The resorption of bone leads to release of calcium in serum which is filtered into urine and excreted [4]. Likewise the present study also shows an increased level of salivary calcium and alkaline phosphatase in saliva of osteoporotic and osteopenic edentulous subjects which is an ultrafiltrate of plasma. Hence, salivary parameters should be used as predictors for these diseases and further investigation should be done to support any definite conclusions [4].

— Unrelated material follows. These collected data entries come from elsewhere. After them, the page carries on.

Lemma moves_below len s s' : rtc (moves len) s s' -> forall i n n',
  reachable len s -> zlen (sy_nodes s) <= MAX_VECTOR_SIZE -> NoDup (own_id <$> sy_nodes s) ->
  zlen (sy_said s') < 2 ^ 32 -> sy_nodes s !! i = Some n -> sy_nodes s' !! i = Some n' ->
  below (clock_of n) (clock_of n').
Proof.
  induction 1 as [s|s1 s2 s3 (e & He & E) H IH]; intros i n n' Hs Hz Hnd Hlen Ei Ei'.
  { rewrite Ei in Ei'. injection Ei' as <-. apply below_refl. }
  assert (reachable len s2) as Hs2 by by eapply ReachStep.
  destruct (moves_same len s2 s3 Hs2 H) as (_ & _ & Hle).
  pose proof (step_own_ids s1 e s2 (reachable_identified len s1 Hs) E) as Eids.
  assert (i < length (sy_nodes s2))%nat as Hi.
  { pose proof (step_nodes s1 e s2 E) as El. unfold zlen in El. apply lookup_lt_Some in Ei. lia. }
  destruct (lookup_lt_is_Some_2 _ _ Hi) as [m Em].
  eapply below_trans; [apply (step_below len s1 e s2 i n m); try done; lia|]. apply (IH i m n'); try done.
  - by rewrite (step_nodes s1 e s2 E).
  - by rewrite Eids.
Qed.

(** A destroyed node is not called any more. *)
Lemma moves_live len s s' : rtc (moves len) s s' -> forall i n n',
  sy_nodes s !! i = Some n -> sy_nodes s' !! i = Some n' -> state_of n' <> STATE_DESTROYED ->
  state_of n <> STATE_DESTROYED.
Proof.
  induction 1 as [s|s1 s2 s3 (e & He & E) _ IH]; intros i n n' Ei Ei' Hl; [congruence|].
  intros Hd. refine (IH i n n' _ Ei' Hl Hd). destruct (eo_node _ _ _ He) as (m & Em & [Hm _] & _).
  unfold sys_step in E. rewrite Em in E. destruct (run_api _ _ _) as [[r m']| |]; try done. injection E as <-.
  cbn. rewrite list_lookup_insert_ne; [done|]. intros Heq. rewrite Heq, Ei in Em. congruence.
Qed.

Many studies have been performed to assess bone turnover markers for the prediction of bone loss and to evaluate the correlation of markers with bone mineral density [4,9,10]. The common markers for osteoporosis and osteopetrosis include calcium, phosphorus, type I collagen related peptides, osteocalcin and alkaline phosphatase which are assessed in the blood. Biochemical markers of bone turnover are said to be related to the current bone mass and help in predicting future bone loss. Calcium and phosphorus which quantitatively account as the main mineral component of the human skeletal system are present as inorganic components in the saliva [10]. Several previous studies however have reported that there is no significant difference in salivary phosphorus levels between osteoporotic and non-osteoporotic individuals [10]. Hence, in the present study salivary calcium and alkaline phosphatase levels alone were compared between normal, osteopenic and osteoporotic individuals in order to determine a significant correlation if present.

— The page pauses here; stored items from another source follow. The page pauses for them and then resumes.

(** On memory: the message is destroyed only when no error was returned. *)
Definition learn_m {B} (decode : MM (Z * option B)) (new_members : B -> loc) (count : B -> Z)
    (destroy : B -> MM unit) (members : cluster_member_set_t) : MM (Z * cluster_member_set_t) :=
  r ← decode;
  match r with
  | (decode_result, Some msg) =>
      if decode_result <? 0 then mret (decode_result, members)
      else
        p ← cluster_member_set_put_m members (new_members msg) (count msg);
        destroy msg;;
        mret (PITTACUS_ERR_NONE, snd p)
  | (decode_result, None) => mret (decode_result, members)
  end.

Definition receive_m (bytes : list Z) : MM unit := fun s => Ok (tt, with_buffer bytes s).

Definition happens_m (members : cluster_member_set_t) (e : member_event) : MM (Z * cluster_member_set_t) :=
  match e with
  | HelloArrives bytes =>
      receive_m bytes;;
      learn_m (message_hello_decode_m (zlen bytes)) ht_this_member (fun _ => 1)
        message_hello_destroy_m members
  | WelcomeArrives bytes =>
      receive_m bytes;;
      learn_m (message_welcome_decode_m (zlen bytes)) wt_this_member (fun _ => 1)
        message_welcome_destroy_m members
  | ListArrives bytes =>
      receive_m bytes;;
      learn_m (message_member_list_decode_m (zlen bytes)) lt_members lt_members_n
        message_member_list_destroy_m members
  | MemberExpires addr addr_size =>
      r ← cluster_member_set_remove_by_addr_m members addr addr_size; mret (PITTACUS_ERR_NONE, snd r)
  | MemberLeaves member =>
      r ← cluster_member_set_remove_m members member; mret (PITTACUS_ERR_NONE, snd r)
  end.

(** The results of the events, one after the other. *)
Fixpoint history (members : cluster_member_set) (es : list member_event)
    : M world (list Z * cluster_member_set) :=
  match es with
  | [] => mret ([], members)
  | e :: es =>
      r ← happens members e; rs ← history (snd r) es; mret (fst r :: fst rs, snd rs)
  end.

Fixpoint history_m (members : cluster_member_set_t) (es : list member_event)
    : MM (list Z * cluster_member_set_t) :=
  match es with
  | [] => mret ([], members)
  | e :: es =>
      r ← happens_m members e; rs ← history_m (snd r) es; mret (fst r :: fst rs, snd rs)
  end.

(** From the creation of the set to its destruction; no result when it cannot
    be created. *)
Definition lifetime (es : list member_event) : M world (option (list Z)) :=
  r ← cluster_member_set_init;
  match snd r with
  | None => mret None
  | Some members => rs ← history members es; mret (Some (fst rs))
  end.

Definition lifetime_m (es : list member_event) : MM (option (list Z)) :=
  r ← cluster_member_set_init_m;
  match snd r with
  | None => mret None
  | Some members =>
      rs ← history_m members es;
      cluster_member_set_destroy_m (snd rs);;
      mret (Some (fst rs))
  end.

(** * Blocks that stay *)

(** Blocks of members, at most one for each result that is an error. *)
Definition lost_for (results : list Z) (lost : list (loc * block)) : Prop :=
  Forall (fun b => exists ms, snd b = MembersBlock ms) lost /\
  (length lost <= length (filter (fun e => (e < 0)%Z) results))%nat.

Lemma lost_nil : lost_for [] [].
Proof. by split. Qed.

Lemma lost_app rs rs' lost lost' : lost_for rs lost -> lost_for rs' lost' -> lost_for (rs ++ rs') (lost' ++ lost).
Proof.
  intros [H1 H2] [H1' H2']. split; [by apply Forall_app|]. rewrite filter_app, !length_app. lia.
Qed.

Lemma lost_none r : lost_for [r] [].
Proof. split; [done|]. cbn. lia. Qed.

Section Events.
Context (r : gmap loc block).

(** An event leaves the set on its own blocks, and at most one block behind. *)
Definition event_left (lost : list (loc * block)) (x : Z * cluster_member_set) (w : world)
    (y : Z * cluster_member_set_t) (s : memory) : Prop :=
  fst y = fst x /\ exists lost' buf, lost_for [fst x] lost' /\ owns w buf (lost' ++ lost) r (snd y) (snd x) s.

Lemma learn_sims {A B} (decode : M world (Z * option A)) (decode_m : MM (Z * option B)) values at_ count
    destroy (same : A -> B -> Prop) w buf lost t S s :
  (forall m, destroy m = free_m (at_ m)) -> (forall v m, same v m -> count m = zlen (values v)) ->
  (forall bs, parts w buf bs r s -> sims decode w decode_m s (unpacked values at_ same buf bs r)) ->
  owns w buf lost r t S s ->
  sims (learn decode values S) w (learn_m decode_m at_ count destroy t) s (event_left lost).
Proof.
  intros Hd Hc Hdec (Hsz & Hcap & items & Hit & Hp).
  assert (forall w' bs' s', parts w' buf (bs' ++ set_blocks t S items ++ lost) r s' ->
    owns w' buf (bs' ++ lost) r t S s') as Ho.
  { intros w' bs' s' H. split; [done|]. split; [done|]. exists items. split; [done|].
    eapply parts_move; [exact H|]. solve_Permutation. }
  unfold learn, learn_m. eapply sims_bind; [by apply Hdec|].
  intros [n [v|]] w1 [n' [m|]] s1 [E H]; cbn in E, H; subst n'; try done.
  2:{ apply sims_ret. split; [done|]. cbn. destruct H as [Hneg [H|(l & ms & H)]].
      - exists [], buf. split; [apply lost_none|]. by apply (Ho w1 []).
      - exists [(l, MembersBlock ms)], buf. split.
        + split; [constructor; [by eexists|constructor]|]. cbn. by rewrite decide_True.
        + by apply (Ho w1 [(l, MembersBlock ms)]). }
  destruct H as (Hs & ms & Hms & H). destruct (Z.ltb_spec n 0) as [Hneg|_].
  { apply sims_ret. split; [done|]. cbn. exists [(at_ m, MembersBlock (Some <$> ms))], buf. split.
    - split; [constructor; [by eexists|constructor]|]. cbn. by rewrite decide_True.
    - by apply (Ho w1 [(at_ m, MembersBlock (Some <$> ms))]). }
  rewrite (Hc v m Hs).
  eapply sims_bind; [by eapply put_taken_sims; [exact Hms|apply (Ho w1 [_])]|].
  intros x w2 y s2 [E (Hsz' & Hcap' & items' & Hit' & Hp')].
  eapply parts_move in Hp'; [|apply Permutation_sym, Permutation_middle].
  rewrite Hd. destruct (free_parts _ _ _ _ _ _ _ Hp') as (s3 & E3 & Hp3).
  eapply sims_right; [exact E3|]. apply sims_ret. split; [done|]. cbn. exists [], buf.
  split; [apply lost_none|]. split; [done|]. split; [done|]. by exists items'.
Qed.

Lemma happens_sims e w buf lost t S s :
  owns w buf lost r t S s -> sims (happens S e) w (happens_m t e) s (event_left lost).
Proof.
  intros Ho.
  assert (forall bytes, owns w bytes lost r t S (with_buffer bytes s)) as Hb.
  { intros bytes. destruct Ho as (? & ? & items & ? & Hp). split; [done|]. split; [done|]. exists items.
    split; [done|]. by eapply with_buffer_parts. }
  destruct e as [bytes|bytes|bytes|addr n|member]; cbn [happens happens_m].
  - eapply sims_right; [done|].
    eapply learn_sims; [done| | |apply Hb]; [|intros bs Hp; exact (hello_decode_sims w bytes bs r _ Hp _)]. done.
  - eapply sims_right; [done|].
    eapply learn_sims; [done| | |apply Hb]; [|intros bs Hp; exact (welcome_decode_sims w bytes bs r _ Hp _)]. done.
  - eapply sims_right; [done|].
    eapply learn_sims; [done| | |apply Hb]; [|intros bs Hp; by apply list_decode_sims].
    by intros v m (_ & -> & ->).
  - eapply sims_bind; [by apply remove_by_addr_sims|]. intros x w1 y s1 (-> & _ & H). apply sims_ret.
    split; [done|]. exists [], buf. by split; [apply lost_none|].
  - eapply sims_bind; [by apply remove_sims|]. intros x w1 y s1 (-> & _ & H). apply sims_ret.
    split; [done|]. exists [], buf. by split; [apply lost_none|].
Qed.

Lemma history_sims es : forall w buf lost t S s,
  owns w buf lost r t S s ->
  sims (history S es) w (history_m t es) s (fun x w' y s' => fst y = fst x /\
    exists lost' buf', lost_for (fst x) lost' /\ owns w' buf' (lost' ++ lost) r (snd y) (snd x) s').
Proof.
  induction es as [|e es IH]; intros w buf lost t S s Ho.
  { apply sims_ret. split; [done|]. exists [], buf. by split; [apply lost_nil|]. }
  cbn [history history_m]. eapply sims_bind; [by eapply happens_sims|].
  intros x w1 y s1 (E1 & lost1 & buf1 & Hl1 & Ho1). eapply sims_bind; [by eapply IH|].
  intros xs w2 ys s2 (E2 & lost2 & buf2 & Hl2 & Ho2). apply sims_ret. cbn. split; [by rewrite E1, E2|].
  exists (lost2 ++ lost1), buf2. split; [by apply (lost_app [fst x])|]. by rewrite <- app_assoc.
Qed.
End Events.

(** * Properties *)

(** C13: The pointers of the code do what the values of [Member] and
    [Messages] do, and nothing leaks or is freed twice: over the life of a set
    of members, from [cluster_member_set_init] to [cluster_member_set_destroy],
    whatever datagrams with members are decoded, put into the set and
    destroyed, whatever members are removed, and whatever allocations fail,
    the code on memory goes wrong only where the code on values does and has
    the same results; at the end the heap has the blocks it had before, each
    block that the set or a message allocated having been freed exactly once,
    except for at most one block of members for each datagram whose decoder
    returned an error (even one that filled the message: the handlers test
    the result, and do not destroy the message then). *)
Theorem members_released es s :
  (forall l, (allocs (me_world s) <= l)%nat -> me_heap s !! l = None) ->
  sims (lifetime es) (me_world s) (lifetime_m es) s (fun x w y s' => y = x /\ me_world s' = w /\
    exists lost, holds (me_heap s') lost (me_heap s) /\ lost_for (default [] x) lost).
Proof.
  intros Hf. unfold lifetime, lifetime_m.
  assert (parts (me_world s) (me_buffer s) [] (me_heap s) s) as Hp by (split; try done; by apply holds_nil).
  eapply sims_bind; [by apply init_sims|]. intros [n [S|]] w1 [n' [t|]] s1 [_ H]; cbn [snd] in H |- *; try done.
  2:{ apply sims_ret. split; [done|]. split; [apply H|]. exists []. split; [apply H|apply lost_nil]. }
  eapply sims_bind; [by eapply history_sims|]. intros xs w2 ys s2 (E & lost & buf & Hl & Ho).
  destruct (destroy_parts _ _ _ _ _ _ _ Ho) as (s3 & E3 & Hp3). eapply sims_right; [exact E3|].
  apply sims_ret. rewrite E, app_nil_r in *. split; [done|]. split; [apply Hp3|]. exists lost.
  split; [apply Hp3|done].
Qed.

The results of the present study revealed that there was a significant increase in the salivary calcium and alkaline phosphatase levels in the osteoporotic and osteopenic individuals when compared to healthy controls. This is in accordance with the previous studies. Reddy et al., reported that the normal/standard value mentioned as per literature was 5.2 mg/dl (1.35 mMol/L) for salivary calcium. According to their study there was a significant increase in calcium levels of the osteoporotic and osteopenic patients when compared to the healthy controls [4].
A study was conducted by Sewon L et al., to analyse the effect of smoking on salivary calcium and bone density. It was concluded from the study that high salivary calcium concentration in smokers is in connection with skeletal calcium disturbances. Decrease of skeletal bone density may increase the amount of calcium in saliva [11].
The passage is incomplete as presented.